Nonketotic Hyperglycinemia Overview - Nonketotic Hyperglycinemia

Disease Overview

Nonketotic hyperglycinemia (NKH), also known as glycine encephalopathy, is a severe and rare disorder affecting about one in every 60,000 live births. The condition impairs nervous tissue, including the brain, leading to such symptoms as seizures, breathing and feeding difficulties, muscle limpness, and lethargy. Many patients progress to coma leading to death. Of those who survive, almost all patients go on to develop severe intellectual disability. The disease usually becomes apparent soon after birth, but sometimes symptoms start to arise in later infancy, or more rarely, in childhood or adulthood. It affects boys as often as girls, though girls tend to be more severely affected. Unfortunately, the condition is not currently curable, though treatments help limit the severity of certain symptoms. Through ongoing research, scientists hope to develop better treatments for this devastating disease.

The disorder is triggered by abnormally high amounts of a specific molecule, glycine. Glycine is a normal substance in the body, but at elevated levels it can cause significant medical problems. This molecule is an amino acid, one of the building blocks of proteins, the substances responsible for many body processes. In the brain and spinal cord glycine also acts a neurotransmitter, a signaling molecule that transmits messages between regions of the brain and nervous system. Under normal circumstances, excess glycine is broken down into its component parts by a group of proteins working together as an enzyme complex, called the “glycine cleavage system;” but in nonketotic hyperglycinemia (NKH) this system doesn’t work properly. Normally this enzyme complex is very active in the brain and liver, and lack of this functioning enzyme causes the clinical symptoms of NKH. Most patients with NKH have no detectable levels of the enzyme, but others do have some effective enzyme, just at much lower levels than normal. NKH is the second most common disorder of amino acid processing and metabolism (after phenylketonuria, or PKU.)

Most of the time, nonketotic hyperglycinemia (NKH) is caused by a mutation in one of two genes. These genes are portions of DNA, the heritable material passed down from parents to children. Both of these genes contribute to the formation of the glycine cleavage enzyme complex. Due to a mutation causing a change in the genetic sequence, the enzyme no longer works properly, leading to the buildup of glycine in the tissues. This excess glycine is thought to contribute to the clinical features of NKH, though researchers are still trying to understand the mechanisms involved.

nonketotic hyperglycinemia (NKH) is an autosomal recessive condition. That means that in order to get NKH, a person needs two copies of defective genes—one from each parent. People with a single defective gene do not have the disease, but if they have a child with another person with a defective gene, they have a one in four chance of having a child with the disorder. About 1 in 125 people are carriers of one of these defective genes.

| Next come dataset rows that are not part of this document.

Definition gx_rar_calc_length (data : GxRAR) : option Z := message_calc_length (
    CALCLEN_PRESENCE GxRarPresence ;c
    CALCLEN_OCTETSTRING (has_GxRAR_session_id data) data.(GxRAR_session_id) ;c
    CALCLEN_BASIC int32_t (has_GxRAR_drmp data) ;c
    CALCLEN_BASIC uint32_t (has_GxRAR_auth_application_id data) ;c
    CALCLEN_OCTETSTRING (has_GxRAR_origin_host data) data.(GxRAR_origin_host) ;c
    CALCLEN_OCTETSTRING (has_GxRAR_origin_realm data) data.(GxRAR_origin_realm) ;c
    CALCLEN_OCTETSTRING (has_GxRAR_destination_realm data) data.(GxRAR_destination_realm) ;c
    CALCLEN_OCTETSTRING (has_GxRAR_destination_host data) data.(GxRAR_destination_host) ;c
    CALCLEN_BASIC int32_t (has_GxRAR_re_auth_request_type data) ;c
    CALCLEN_BASIC int32_t (has_GxRAR_session_release_cause data) ;c
    CALCLEN_BASIC uint32_t (has_GxRAR_origin_state_id data) ;c
    CALCLEN_STRUCT (has_GxRAR_oc_supported_features data) data.(GxRAR_oc_supported_features) calcLengthGxOcSupportedFeatures ;c
    CALCLEN_LIST_BASIC int32_t (has_GxRAR_event_trigger data) data.(GxRAR_event_trigger) ;c
    CALCLEN_STRUCT (has_GxRAR_event_report_indication data) data.(GxRAR_event_report_indication) calcLengthGxEventReportIndication ;c
    CALCLEN_LIST_STRUCT (has_GxRAR_charging_rule_remove data) data.(GxRAR_charging_rule_remove) calcLengthGxChargingRuleRemove ;c
    CALCLEN_LIST_STRUCT (has_GxRAR_charging_rule_install data) data.(GxRAR_charging_rule_install) calcLengthGxChargingRuleInstall ;c
    CALCLEN_STRUCT (has_GxRAR_default_eps_bearer_qos data) data.(GxRAR_default_eps_bearer_qos) calcLengthGxDefaultEpsBearerQos ;c
    CALCLEN_LIST_STRUCT (has_GxRAR_qos_information data) data.(GxRAR_qos_information) calcLengthGxQosInformation ;c
    CALCLEN_STRUCT (has_GxRAR_default_qos_information data) data.(GxRAR_default_qos_information) calcLengthGxDefaultQosInformation ;c
    CALCLEN_BASIC FdTime (has_GxRAR_revalidation_time data) ;c
    CALCLEN_LIST_STRUCT (has_GxRAR_usage_monitoring_information data) data.(GxRAR_usage_monitoring_information) calcLengthGxUsageMonitoringInformation ;c
    CALCLEN_BASIC uint32_t (has_GxRAR_pcscf_restoration_indication data) ;c
    CALCLEN_LIST_STRUCT (has_GxRAR_conditional_policy_information data) data.(GxRAR_conditional_policy_information) calcLengthGxConditionalPolicyInformation ;c
    CALCLEN_BASIC int32_t (has_GxRAR_removal_of_access data) ;c
    CALCLEN_BASIC int32_t (has_GxRAR_ip_can_type data) ;c
    CALCLEN_STRUCT (has_GxRAR_pra_install data) data.(GxRAR_pra_install) calcLengthGxPraInstall ;c
    CALCLEN_STRUCT (has_GxRAR_pra_remove data) data.(GxRAR_pra_remove) calcLengthGxPraRemove ;c
    CALCLEN_LIST_BASIC int32_t (has_GxRAR_csg_information_reporting data) data.(GxRAR_csg_information_reporting) ;c
    CALCLEN_LIST_STRUCT (has_GxRAR_proxy_info data) data.(GxRAR_proxy_info) calcLengthGxProxyInfo ;c
    CALCLEN_LIST_OCTETSTRING (has_GxRAR_route_record data) data.(GxRAR_route_record) ;c
    calc_none).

Siblings of affected individuals are at risk for the disease. At conception, each sibling has a 25% chance of being affected. The sibling has a 50% chance of being unaffected but being a carrier for the mutated gene, and a 25% chance of being unaffected and not being a carrier for the gene. Once an at-risk sibling is known to be unaffected, his risk of being a carrier is 2/3. A sibling of a parent of a patient with the condition has a 50% chance of being a carrier as well. Carrier status can be tested with molecular genetic techniques.

There are several forms of nonketotic hyperglycinemia (NKH). In the most common kind, neonatal NKH, infants show problems in the first few hours or days of life. In infantile NKH, the next most common kind, symptoms begin later in infancy. Atypically, symptoms of the condition may appear later in childhood or even in adulthood.

Most of the time, nonketotic hyperglycinemia appears after a pregnancy that appeared normal. Sometimes a mother reports abnormal fetal movements, perceived as fetal “hiccoughs.”